━━ DATASET RECORDS
(** [std::string::find]: [None] is npos. *)
Fixpoint find_at (s pat : bytes) : option nat :=
  if starts_with pat s then Some 0%nat
  else match s with [] => None | _ :: s' => S <$> find_at s' pat end.
Definition find (s pat : bytes) (pos : nat) : option nat :=
  if (pos <=? length s)%nat then (fun n => (pos + n)%nat) <$> find_at (drop pos s) pat else None.

Definition member (set : bytes) (c : Z) : bool := existsb (Z.eqb c) set.

(** [find_first_of], [find_first_not_of]; [None] as position is npos. *)
Definition find_first (P : Z -> bool) (s : bytes) (pos : option nat) : option nat :=
  match pos with
  | None => None
  | Some p =>
      match list_find (fun c => P c) (drop p s) with
      | Some (i, _) => Some (p + i)%nat
      | None => None
      end
  end.

(** The isspace of the C locale, which strtol and its relatives skip. *)
Definition isspace (c : Z) : bool := (c =? 32) || ((9 <=? c) && (c <=? 13)).

Definition digit_value (c : Z) : option Z :=
  if (48 <=? c) && (c <=? 57) then Some (c - 48)
  else if (97 <=? c) && (c <=? 122) then Some (c - 87)
  else if (65 <=? c) && (c <=? 90) then Some (c - 55)
  else None.
Definition is_digit (base c : Z) : bool :=
  match digit_value c with Some d => d <? base | None => false end.

(** The longest run of digits: its value, its length and what follows. *)
Fixpoint read_digits (base : Z) (s : bytes) (v : Z) (n : nat) : Z * nat * bytes :=
  match s with
  | [] => (v, n, [])
  | c :: s' =>
      match digit_value c with
      | Some d => if d <? base then read_digits base s' (v * base + d) (S n) else (v, n, s)
      | None => (v, n, s)
      end
  end.

Fixpoint drop_space (s : bytes) : bytes :=
  match s with c :: s' => if isspace c then drop_space s' else s | [] => [] end.

Definition read_sign (s : bytes) : bool * bytes :=
  match s with
  | c :: s' => if c =? 45 then (true, s') else if c =? 43 then (false, s') else (false, s)
  | [] => (false, [])
  end.

(** "0x" before a hexadecimal digit is skipped in base 16. *)
Definition skip_0x (base : Z) (s : bytes) : bytes :=
  match s with
  | z :: x :: d :: s' =>
      if (base =? 16) && (z =? 48) && ((x =? 120) || (x =? 88)) && is_digit 16 d
      then d :: s' else s
  | _ => s
  end.

(** What all of them read: sign, magnitude and the rest; without a digit
    nothing is consumed and the value is 0. *)
Definition strto (base : Z) (s : bytes) : bool * Z * bytes :=
  let '(neg, s1) := read_sign (drop_space s) in
  let '(v, n, rest) := read_digits base (skip_0x base s1) 0 0 in
  match n with O => (false, 0, s) | S _ => (neg, v, rest) end.

(** The value, whether errno is set to ERANGE, and [endPtr]. *)
Definition strtol (base : Z) (s : bytes) : Z * bool * bytes :=
  let '(neg, m, rest) := strto base s in
  let v := if neg then - m else m in
  if v <? - 2 ^ 63 then (- 2 ^ 63, true, rest)
  else if INT64_MAX <? v then (INT64_MAX, true, rest)
  else (v, false, rest).
Definition strtoul (base : Z) (s : bytes) : Z * bool * bytes :=
  let '(neg, m, rest) := strto base s in
  if SIZE_MAX <? m then (SIZE_MAX, true, rest)
  else (if neg then u64 (- m) else m, false, rest).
━━━━
## EXERCISE:
Please, from the material above, copy only the lines from the line with "(** The longest" up to and including the line with "else (false, s)", exactly as written.

## WRITTEN RESPONSE:
(** The longest run of digits: its value, its length and what follows. *)
Fixpoint read_digits (base : Z) (s : bytes) (v : Z) (n : nat) : Z * nat * bytes :=
  match s with
  | [] => (v, n, [])
  | c :: s' =>
      match digit_value c with
      | Some d => if d <? base then read_digits base s' (v * base + d) (S n) else (v, n, s)
      | None => (v, n, s)
      end
  end.

Fixpoint drop_space (s : bytes) : bytes :=
  match s with c :: s' => if isspace c then drop_space s' else s | [] => [] end.

Definition read_sign (s : bytes) : bool * bytes :=
  match s with
  | c :: s' => if c =? 45 then (true, s') else if c =? 43 then (false, s') else (false, s)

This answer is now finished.